Task goal> Below are some entries. Repeat exactly the lines from the one with "Fixpoint root_bits (deg" through the one with "smallS0 := (7, 18, 3);", and only those.

##### Data supplied

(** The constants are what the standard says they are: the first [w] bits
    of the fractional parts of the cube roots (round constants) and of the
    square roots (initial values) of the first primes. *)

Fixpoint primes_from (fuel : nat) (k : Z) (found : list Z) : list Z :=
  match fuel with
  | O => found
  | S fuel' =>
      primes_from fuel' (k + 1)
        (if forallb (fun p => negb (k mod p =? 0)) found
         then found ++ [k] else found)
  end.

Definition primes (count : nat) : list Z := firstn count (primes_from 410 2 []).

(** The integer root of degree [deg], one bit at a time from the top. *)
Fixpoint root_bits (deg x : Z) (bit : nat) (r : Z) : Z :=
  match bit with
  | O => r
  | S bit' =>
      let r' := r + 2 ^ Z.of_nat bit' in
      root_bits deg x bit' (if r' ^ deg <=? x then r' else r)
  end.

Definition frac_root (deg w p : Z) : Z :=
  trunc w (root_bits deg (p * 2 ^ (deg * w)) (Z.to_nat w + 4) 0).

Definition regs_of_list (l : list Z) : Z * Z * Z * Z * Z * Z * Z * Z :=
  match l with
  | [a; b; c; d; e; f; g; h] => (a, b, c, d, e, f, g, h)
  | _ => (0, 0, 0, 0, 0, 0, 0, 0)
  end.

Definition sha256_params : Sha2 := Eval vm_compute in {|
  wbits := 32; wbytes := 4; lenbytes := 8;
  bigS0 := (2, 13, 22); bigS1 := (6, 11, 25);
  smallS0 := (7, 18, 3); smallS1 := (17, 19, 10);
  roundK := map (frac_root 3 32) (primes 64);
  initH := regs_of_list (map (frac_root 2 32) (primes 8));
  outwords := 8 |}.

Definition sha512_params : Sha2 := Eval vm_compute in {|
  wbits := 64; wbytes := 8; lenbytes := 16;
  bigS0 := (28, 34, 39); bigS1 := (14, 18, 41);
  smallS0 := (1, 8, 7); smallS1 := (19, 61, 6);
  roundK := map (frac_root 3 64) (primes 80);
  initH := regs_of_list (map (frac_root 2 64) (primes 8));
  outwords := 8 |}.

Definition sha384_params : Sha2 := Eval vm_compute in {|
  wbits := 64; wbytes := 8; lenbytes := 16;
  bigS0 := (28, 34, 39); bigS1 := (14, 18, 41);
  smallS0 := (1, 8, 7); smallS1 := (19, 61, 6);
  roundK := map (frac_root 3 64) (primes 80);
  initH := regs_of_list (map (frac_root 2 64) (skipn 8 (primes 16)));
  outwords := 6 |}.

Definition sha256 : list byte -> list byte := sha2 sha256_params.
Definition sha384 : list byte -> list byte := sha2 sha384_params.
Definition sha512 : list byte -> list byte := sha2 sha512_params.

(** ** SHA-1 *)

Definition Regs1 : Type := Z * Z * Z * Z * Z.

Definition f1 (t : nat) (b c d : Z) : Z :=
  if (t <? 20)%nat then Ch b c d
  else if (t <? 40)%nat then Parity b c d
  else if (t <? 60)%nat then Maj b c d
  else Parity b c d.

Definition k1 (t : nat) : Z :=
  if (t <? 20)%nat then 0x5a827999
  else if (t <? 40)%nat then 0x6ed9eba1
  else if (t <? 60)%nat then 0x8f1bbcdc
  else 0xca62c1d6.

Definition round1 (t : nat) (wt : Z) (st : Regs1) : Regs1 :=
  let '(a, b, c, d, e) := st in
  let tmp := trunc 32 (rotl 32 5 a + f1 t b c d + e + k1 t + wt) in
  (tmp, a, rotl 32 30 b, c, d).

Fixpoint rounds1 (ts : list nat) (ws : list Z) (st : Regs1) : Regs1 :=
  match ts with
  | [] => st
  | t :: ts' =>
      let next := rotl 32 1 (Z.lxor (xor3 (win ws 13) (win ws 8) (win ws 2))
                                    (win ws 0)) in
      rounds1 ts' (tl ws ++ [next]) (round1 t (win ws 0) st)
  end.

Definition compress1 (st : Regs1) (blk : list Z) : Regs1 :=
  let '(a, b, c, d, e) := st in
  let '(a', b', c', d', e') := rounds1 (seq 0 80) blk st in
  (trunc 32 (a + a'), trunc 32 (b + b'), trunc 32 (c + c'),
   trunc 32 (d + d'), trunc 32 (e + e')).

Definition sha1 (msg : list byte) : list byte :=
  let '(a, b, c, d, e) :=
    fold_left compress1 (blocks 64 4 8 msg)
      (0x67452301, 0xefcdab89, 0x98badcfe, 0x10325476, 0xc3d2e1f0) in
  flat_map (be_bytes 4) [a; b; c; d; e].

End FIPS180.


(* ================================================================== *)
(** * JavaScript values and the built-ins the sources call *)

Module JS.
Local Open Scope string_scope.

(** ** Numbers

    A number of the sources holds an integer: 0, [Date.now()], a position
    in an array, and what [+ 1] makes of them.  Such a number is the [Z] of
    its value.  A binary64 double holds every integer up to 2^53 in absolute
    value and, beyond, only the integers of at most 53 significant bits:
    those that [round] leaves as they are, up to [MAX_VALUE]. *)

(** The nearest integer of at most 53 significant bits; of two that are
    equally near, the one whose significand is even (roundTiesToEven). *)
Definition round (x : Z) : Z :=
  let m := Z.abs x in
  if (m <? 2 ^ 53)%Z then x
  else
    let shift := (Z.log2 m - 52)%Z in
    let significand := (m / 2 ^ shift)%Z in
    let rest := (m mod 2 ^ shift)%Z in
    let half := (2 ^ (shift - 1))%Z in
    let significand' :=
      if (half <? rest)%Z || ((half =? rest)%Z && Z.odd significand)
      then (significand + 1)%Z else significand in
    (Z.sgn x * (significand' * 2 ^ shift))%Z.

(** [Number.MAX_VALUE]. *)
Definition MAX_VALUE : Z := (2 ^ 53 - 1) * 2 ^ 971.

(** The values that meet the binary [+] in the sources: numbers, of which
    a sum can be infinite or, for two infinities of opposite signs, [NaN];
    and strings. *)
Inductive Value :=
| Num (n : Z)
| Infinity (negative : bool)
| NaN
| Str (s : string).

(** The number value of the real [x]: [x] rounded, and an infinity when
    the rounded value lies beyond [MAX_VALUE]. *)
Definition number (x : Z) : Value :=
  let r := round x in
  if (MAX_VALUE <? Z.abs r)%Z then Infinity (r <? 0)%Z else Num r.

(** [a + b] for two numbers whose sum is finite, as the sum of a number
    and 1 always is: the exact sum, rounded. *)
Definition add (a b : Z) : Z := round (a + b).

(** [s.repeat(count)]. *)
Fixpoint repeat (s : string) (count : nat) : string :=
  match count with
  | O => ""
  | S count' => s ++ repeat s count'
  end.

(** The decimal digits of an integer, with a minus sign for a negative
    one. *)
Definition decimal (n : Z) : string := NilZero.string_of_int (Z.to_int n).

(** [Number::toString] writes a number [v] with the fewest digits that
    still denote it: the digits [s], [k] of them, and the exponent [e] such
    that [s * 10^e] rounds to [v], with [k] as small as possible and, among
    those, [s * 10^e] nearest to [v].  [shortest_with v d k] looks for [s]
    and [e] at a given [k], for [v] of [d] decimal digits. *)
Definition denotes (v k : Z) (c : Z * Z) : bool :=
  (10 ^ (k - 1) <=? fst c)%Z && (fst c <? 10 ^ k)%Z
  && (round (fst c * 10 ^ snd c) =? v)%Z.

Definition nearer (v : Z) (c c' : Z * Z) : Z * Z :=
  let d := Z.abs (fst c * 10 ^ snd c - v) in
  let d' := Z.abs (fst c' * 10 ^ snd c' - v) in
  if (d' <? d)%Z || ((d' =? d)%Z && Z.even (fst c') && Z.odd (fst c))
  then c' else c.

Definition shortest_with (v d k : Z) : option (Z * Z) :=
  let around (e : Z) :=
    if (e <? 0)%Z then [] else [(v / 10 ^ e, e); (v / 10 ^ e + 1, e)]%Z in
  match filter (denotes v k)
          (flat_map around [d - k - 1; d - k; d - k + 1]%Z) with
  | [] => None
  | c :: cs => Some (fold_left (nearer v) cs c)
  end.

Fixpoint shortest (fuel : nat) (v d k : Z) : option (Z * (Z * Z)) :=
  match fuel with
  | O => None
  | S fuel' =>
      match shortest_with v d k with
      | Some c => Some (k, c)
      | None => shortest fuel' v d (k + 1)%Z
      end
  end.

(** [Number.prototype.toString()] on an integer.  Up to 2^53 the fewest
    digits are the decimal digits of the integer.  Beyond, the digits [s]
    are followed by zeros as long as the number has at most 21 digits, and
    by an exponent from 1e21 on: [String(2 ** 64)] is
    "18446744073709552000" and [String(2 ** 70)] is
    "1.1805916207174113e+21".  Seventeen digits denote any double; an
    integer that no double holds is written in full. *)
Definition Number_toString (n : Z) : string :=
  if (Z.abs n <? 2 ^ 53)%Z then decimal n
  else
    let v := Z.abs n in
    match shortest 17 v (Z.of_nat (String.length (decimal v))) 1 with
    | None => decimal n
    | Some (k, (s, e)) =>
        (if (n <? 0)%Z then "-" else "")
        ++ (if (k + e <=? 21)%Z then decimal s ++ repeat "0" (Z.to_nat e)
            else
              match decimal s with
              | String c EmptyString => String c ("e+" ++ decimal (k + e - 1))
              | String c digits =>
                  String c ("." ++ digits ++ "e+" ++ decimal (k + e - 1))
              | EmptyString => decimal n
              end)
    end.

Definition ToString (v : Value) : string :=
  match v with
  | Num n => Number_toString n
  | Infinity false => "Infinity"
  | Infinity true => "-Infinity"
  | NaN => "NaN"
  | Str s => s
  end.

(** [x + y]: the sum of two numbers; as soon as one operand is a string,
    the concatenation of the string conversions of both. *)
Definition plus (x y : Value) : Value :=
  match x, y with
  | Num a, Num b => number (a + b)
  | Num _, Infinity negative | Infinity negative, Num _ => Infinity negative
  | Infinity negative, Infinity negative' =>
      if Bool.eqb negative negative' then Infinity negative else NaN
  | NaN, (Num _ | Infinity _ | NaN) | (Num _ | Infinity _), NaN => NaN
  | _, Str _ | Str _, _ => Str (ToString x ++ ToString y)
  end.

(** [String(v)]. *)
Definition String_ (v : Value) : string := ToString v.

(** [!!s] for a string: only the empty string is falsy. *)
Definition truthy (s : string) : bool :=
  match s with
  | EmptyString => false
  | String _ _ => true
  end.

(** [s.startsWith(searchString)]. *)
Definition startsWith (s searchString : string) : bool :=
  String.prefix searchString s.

##########

Finished task>
Fixpoint root_bits (deg x : Z) (bit : nat) (r : Z) : Z :=
  match bit with
  | O => r
  | S bit' =>
      let r' := r + 2 ^ Z.of_nat bit' in
      root_bits deg x bit' (if r' ^ deg <=? x then r' else r)
  end.

Definition frac_root (deg w p : Z) : Z :=
  trunc w (root_bits deg (p * 2 ^ (deg * w)) (Z.to_nat w + 4) 0).

Definition regs_of_list (l : list Z) : Z * Z * Z * Z * Z * Z * Z * Z :=
  match l with
  | [a; b; c; d; e; f; g; h] => (a, b, c, d, e, f, g, h)
  | _ => (0, 0, 0, 0, 0, 0, 0, 0)
  end.

Definition sha256_params : Sha2 := Eval vm_compute in {|
  wbits := 32; wbytes := 4; lenbytes := 8;
  bigS0 := (2, 13, 22); bigS1 := (6, 11, 25);
  smallS0 := (7, 18, 3); smallS1 := (17, 19, 10);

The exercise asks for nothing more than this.